Collected data:
+ + + + + + +
Lemma X11_open_breaker_shields_the_primary_witness :
  allowed outage Supabase tripped = false /\
  let attempted := fst (lower_rungs outage Supabase) in
  io (fst (get_client Supabase outage true tripped)) = io tripped ++ attempted /\
  Forall (fun ev => ev <> Construct (PrimaryClient Supabase) /\
                    ev <> Probe (PrimaryClient Supabase))
         attempted.
Proof.
  assert (H : allowed outage Supabase tripped = false) by (vm_compute; reflexivity).
  split; [exact H|].
  apply (X11_open_breaker_shields_the_primary Supabase outage tripped true H).
Defined.

Lemma Dependency_eqb_eq (a b : Dependency) : Dependency_eqb a b = true <-> a = b.
Proof. destruct a, b; cbn; split; congruence. Qed.

(** The breaker of a context once a request has been let through and its
    success recorded. *)
Definition probed (t : Z) (cb : Breaker.CircuitBreaker) : Breaker.CircuitBreaker :=
  Breaker.record_success t (snd (Breaker.allow_request t cb)).

Lemma probed_closed (t : Z) (cb : Breaker.CircuitBreaker) :
  fst (Breaker.allow_request t cb) = true ->
  Breaker.state (probed t cb) = Breaker.CLOSED /\
  (Breaker.state cb <> Breaker.CLOSED -> Breaker.failure_count (probed t cb) = 0).
Proof.
  unfold probed, Breaker.allow_request, Breaker.record_success.
  destruct (Breaker.state cb) eqn:Hs; cbn.
  - rewrite Hs. cbn. by rewrite Hs.
  - destruct (_ >? _); [|discriminate]. cbn. done.
  - rewrite Hs. cbn. done.
Qed.

Ltac through_gate net d w :=
  unfold allowed, get_client; cbn [context_of];
  unfold get_supabase_client, get_pinecone_client;
  unfold on_monitor, circuit_is_closed, bind, read;
  destruct (circuit_breakers (monitor w) !! context_of d) as [cb|] eqn:Hcb;
  cbn [context_of] in Hcb; rewrite Hcb;
  [destruct (Breaker.allow_request (now (menv net)) cb) as [ok cb'] eqn:Hallow|];
  cbn [modify ret snd fst].

(** After a call in which the breaker lets the request through and the
    primary is built and answers its probe. *)
Lemma primary_success (d : Dependency) (net : Net) (w : World) (use_fallback : bool) :
  allowed net d w = true ->
  construct net (PrimaryClient d) = Ok tt ->
  probe net (PrimaryClient d) = Ok tt ->
  let w' := fst (get_client d net use_fallback w) in
  connection_health w' d
    = {| healthy := true; last_check := Some (now_iso (menv net));
         last_success := Some (now_iso (menv net)); failure_count := 0 |} /\
  (forall d', d' <> d -> connection_health w' d' = connection_health w d') /\
  circuit_breakers (monitor w') !! context_of d
    = probed (now (menv net)) <$> circuit_breakers (monitor w) !! context_of d /\
  error_counts (monitor w') = error_counts (monitor w).
Proof.
  destruct d;
    [through_gate net Supabase w | through_gate net Pinecone w];
    intros Hok Hc Hp; cbn in Hok; try subst ok;
    unfold _test_supabase_connection, _test_pinecone_connection, do_construct, do_probe,
      try_except, bind, modify, ret, raise, logger, on_monitor, Monitor.record_success;
    cbn; rewrite Hc; cbn; rewrite Hp; cbn.
  all: rewrite ?lookup_insert_eq; cbn; rewrite ?lookup_insert_eq, ?Hcb; cbn.
  all: unfold probed; rewrite ?Hallow; cbn [snd].
  all: split_and!; try done.
  all: intros d' Hd'; by destruct d'.
Qed.

Ltac tracked :=
  match goal with
  | |- context [track_error ?env ?e ?ctx ?sev ?m] =>
      let Ht := fresh "Htrack" in
      let m1 := fresh "m1" in
      destruct (track_error_never_raises env e ctx sev m) as (m1 & [] & Ht);
      rewrite !Ht; cbn
  end.

Ltac down net :=
  repeat match goal with
         | |- context [construct net ?c] => destruct (construct net c) as [[]|?]; cbn
         | |- context [probe net ?c] => destruct (probe net c) as [[]|?]; cbn
         | |- context [truthy (get_backup_key net ?k)] =>
             destruct (truthy (get_backup_key net k)); cbn
         end.

(** After a call in which the breaker lets the request through and the
    primary cannot be built or fails its probe with [e]. *)
Lemma primary_failure (d : Dependency) (net : Net) (w : World) (use_fallback : bool)
    (e : exn) :
  allowed net d w = true ->
  construct net (PrimaryClient d) = Raised e \/
  (construct net (PrimaryClient d) = Ok tt /\ probe net (PrimaryClient d) = Raised e) ->
  let w' := fst (get_client d net use_fallback w) in
  connection_health w' d
    = {| healthy := false; last_check := Some (now_iso (menv net));
         last_success := last_success (connection_health w d);
         failure_count := failure_count (connection_health w d) + 1 |} /\
  (forall d', d' <> d -> connection_health w' d' = connection_health w d') /\
  monitor w'
    = fst (track_error (menv net) e (context_of d) HIGH
             (fst (circuit_is_closed (menv net) (context_of d) (monitor w)))).
Proof.
  destruct d;
    [through_gate net Supabase w | through_gate net Pinecone w];
    intros Hok Hfail; cbn in Hok; try subst ok;
    unfold _get_supabase_fallback, _get_pinecone_fallback,
      _test_supabase_connection, _test_pinecone_connection, do_construct, do_probe,
      try_except, bind, modify, ret, raise, logger, on_monitor, Monitor.record_success;
    cbn; (destruct Hfail as [Hc | [Hc Hp]]; rewrite Hc; cbn; [|rewrite Hp; cbn]);
    tracked; destruct use_fallback; cbn; down net.
  all: split_and!; try done.
  all: intros d' Hd'; by destruct d'.
Qed.

Lemma allowed_lookup (net : Net) (d : Dependency) (w : World) (cb : Breaker.CircuitBreaker) :
  circuit_breakers (monitor w) !! context_of d = Some cb ->
  allowed net d w = fst (Breaker.allow_request (now (menv net)) cb).
Proof.
  intros Hcb. unfold allowed, circuit_is_closed, bind, read. rewrite Hcb.
  by destruct (Breaker.allow_request _ cb).
Qed.
(** * PDUtils: the Liberty generator (genLib.py) and the Liberty parser
      (libVis.py, class LibParser), embedded and verified.

    Layout of the development:
    - [Py]      the Python built-ins the two programs rely on (str methods,
                the [re] fragment used by the parser, float conversion and
                fixed-point formatting, dicts);
    - [GenLib]  src/genLib.py;
    - [LibVis]  src/libVis.py, class LibParser;
    - [Catalog], [Document]  the library that main writes, cell by cell,
                and the Model expected from it;
    - [Visualizer]  src/libVis.py, class LibVisualizer: the handlers of the
                application, on the state they read and write;
    - the theorems, one group per property of the specification, then the
                generator, the round trip through the parser, and the
                sessions of the application.

    Text is [string]; documents are taken to be ASCII text.  Floats are
    binary64 ([PrimFloat.float]); decimal conversion in both directions is
    correctly rounded, as in CPython. *)

From Stdlib Require Import ZArith NArith PArith List String Ascii Bool Lia.
From Stdlib Require Import DecimalString DecimalPos.
From Stdlib Require Import Floats.PrimFloat Floats.FloatOps Floats.SpecFloat Floats.FloatAxioms.
Import ListNotations.

Set Warnings "-inexact-float,-register-all".
Local Open Scope string_scope.
Local Open Scope list_scope.

(* ------------------------------------------------------------------ *)
(** * Python built-ins *)
(* ------------------------------------------------------------------ *)

Module Py.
+ + + + + + +
WHAT TO WORK ON
For this exercise, the records above must be returned exactly.

OUTPUT OF THE TASK
Lemma X11_open_breaker_shields_the_primary_witness :
  allowed outage Supabase tripped = false /\
  let attempted := fst (lower_rungs outage Supabase) in
  io (fst (get_client Supabase outage true tripped)) = io tripped ++ attempted /\
  Forall (fun ev => ev <> Construct (PrimaryClient Supabase) /\
                    ev <> Probe (PrimaryClient Supabase))
         attempted.
Proof.
  assert (H : allowed outage Supabase tripped = false) by (vm_compute; reflexivity).
  split; [exact H|].
  apply (X11_open_breaker_shields_the_primary Supabase outage tripped true H).
Defined.

Lemma Dependency_eqb_eq (a b : Dependency) : Dependency_eqb a b = true <-> a = b.
Proof. destruct a, b; cbn; split; congruence. Qed.

(** The breaker of a context once a request has been let through and its
    success recorded. *)
Definition probed (t : Z) (cb : Breaker.CircuitBreaker) : Breaker.CircuitBreaker :=
  Breaker.record_success t (snd (Breaker.allow_request t cb)).

Lemma probed_closed (t : Z) (cb : Breaker.CircuitBreaker) :
  fst (Breaker.allow_request t cb) = true ->
  Breaker.state (probed t cb) = Breaker.CLOSED /\
  (Breaker.state cb <> Breaker.CLOSED -> Breaker.failure_count (probed t cb) = 0).
Proof.
  unfold probed, Breaker.allow_request, Breaker.record_success.
  destruct (Breaker.state cb) eqn:Hs; cbn.
  - rewrite Hs. cbn. by rewrite Hs.
  - destruct (_ >? _); [|discriminate]. cbn. done.
  - rewrite Hs. cbn. done.
Qed.

Ltac through_gate net d w :=
  unfold allowed, get_client; cbn [context_of];
  unfold get_supabase_client, get_pinecone_client;
  unfold on_monitor, circuit_is_closed, bind, read;
  destruct (circuit_breakers (monitor w) !! context_of d) as [cb|] eqn:Hcb;
  cbn [context_of] in Hcb; rewrite Hcb;
  [destruct (Breaker.allow_request (now (menv net)) cb) as [ok cb'] eqn:Hallow|];
  cbn [modify ret snd fst].

(** After a call in which the breaker lets the request through and the
    primary is built and answers its probe. *)
Lemma primary_success (d : Dependency) (net : Net) (w : World) (use_fallback : bool) :
  allowed net d w = true ->
  construct net (PrimaryClient d) = Ok tt ->
  probe net (PrimaryClient d) = Ok tt ->
  let w' := fst (get_client d net use_fallback w) in
  connection_health w' d
    = {| healthy := true; last_check := Some (now_iso (menv net));
         last_success := Some (now_iso (menv net)); failure_count := 0 |} /\
  (forall d', d' <> d -> connection_health w' d' = connection_health w d') /\
  circuit_breakers (monitor w') !! context_of d
    = probed (now (menv net)) <$> circuit_breakers (monitor w) !! context_of d /\
  error_counts (monitor w') = error_counts (monitor w).
Proof.
  destruct d;
    [through_gate net Supabase w | through_gate net Pinecone w];
    intros Hok Hc Hp; cbn in Hok; try subst ok;
    unfold _test_supabase_connection, _test_pinecone_connection, do_construct, do_probe,
      try_except, bind, modify, ret, raise, logger, on_monitor, Monitor.record_success;
    cbn; rewrite Hc; cbn; rewrite Hp; cbn.
  all: rewrite ?lookup_insert_eq; cbn; rewrite ?lookup_insert_eq, ?Hcb; cbn.
  all: unfold probed; rewrite ?Hallow; cbn [snd].
  all: split_and!; try done.
  all: intros d' Hd'; by destruct d'.
Qed.

Ltac tracked :=
  match goal with
  | |- context [track_error ?env ?e ?ctx ?sev ?m] =>
      let Ht := fresh "Htrack" in
      let m1 := fresh "m1" in
      destruct (track_error_never_raises env e ctx sev m) as (m1 & [] & Ht);
      rewrite !Ht; cbn
  end.

Ltac down net :=
  repeat match goal with
         | |- context [construct net ?c] => destruct (construct net c) as [[]|?]; cbn
         | |- context [probe net ?c] => destruct (probe net c) as [[]|?]; cbn
         | |- context [truthy (get_backup_key net ?k)] =>
             destruct (truthy (get_backup_key net k)); cbn
         end.

(** After a call in which the breaker lets the request through and the
    primary cannot be built or fails its probe with [e]. *)
Lemma primary_failure (d : Dependency) (net : Net) (w : World) (use_fallback : bool)
    (e : exn) :
  allowed net d w = true ->
  construct net (PrimaryClient d) = Raised e \/
  (construct net (PrimaryClient d) = Ok tt /\ probe net (PrimaryClient d) = Raised e) ->
  let w' := fst (get_client d net use_fallback w) in
  connection_health w' d
    = {| healthy := false; last_check := Some (now_iso (menv net));
         last_success := last_success (connection_health w d);
         failure_count := failure_count (connection_health w d) + 1 |} /\
  (forall d', d' <> d -> connection_health w' d' = connection_health w d') /\
  monitor w'
    = fst (track_error (menv net) e (context_of d) HIGH
             (fst (circuit_is_closed (menv net) (context_of d) (monitor w)))).
Proof.
  destruct d;
    [through_gate net Supabase w | through_gate net Pinecone w];
    intros Hok Hfail; cbn in Hok; try subst ok;
    unfold _get_supabase_fallback, _get_pinecone_fallback,
      _test_supabase_connection, _test_pinecone_connection, do_construct, do_probe,
      try_except, bind, modify, ret, raise, logger, on_monitor, Monitor.record_success;
    cbn; (destruct Hfail as [Hc | [Hc Hp]]; rewrite Hc; cbn; [|rewrite Hp; cbn]);
    tracked; destruct use_fallback; cbn; down net.
  all: split_and!; try done.
  all: intros d' Hd'; by destruct d'.
Qed.

Lemma allowed_lookup (net : Net) (d : Dependency) (w : World) (cb : Breaker.CircuitBreaker) :
  circuit_breakers (monitor w) !! context_of d = Some cb ->
  allowed net d w = fst (Breaker.allow_request (now (menv net)) cb).
Proof.
  intros Hcb. unfold allowed, circuit_is_closed, bind, read. rewrite Hcb.
  by destruct (Breaker.allow_request _ cb).
Qed.
(** * PDUtils: the Liberty generator (genLib.py) and the Liberty parser
      (libVis.py, class LibParser), embedded and verified.

    Layout of the development:
    - [Py]      the Python built-ins the two programs rely on (str methods,
                the [re] fragment used by the parser, float conversion and
                fixed-point formatting, dicts);
    - [GenLib]  src/genLib.py;
    - [LibVis]  src/libVis.py, class LibParser;
    - [Catalog], [Document]  the library that main writes, cell by cell,
                and the Model expected from it;
    - [Visualizer]  src/libVis.py, class LibVisualizer: the handlers of the
                application, on the state they read and write;
    - the theorems, one group per property of the specification, then the
                generator, the round trip through the parser, and the
                sessions of the application.

    Text is [string]; documents are taken to be ASCII text.  Floats are
    binary64 ([PrimFloat.float]); decimal conversion in both directions is
    correctly rounded, as in CPython. *)

From Stdlib Require Import ZArith NArith PArith List String Ascii Bool Lia.
From Stdlib Require Import DecimalString DecimalPos.
From Stdlib Require Import Floats.PrimFloat Floats.FloatOps Floats.SpecFloat Floats.FloatAxioms.
Import ListNotations.

Set Warnings "-inexact-float,-register-all".
Local Open Scope string_scope.
Local Open Scope list_scope.

(* ------------------------------------------------------------------ *)
(** * Python built-ins *)
(* ------------------------------------------------------------------ *)

Module Py.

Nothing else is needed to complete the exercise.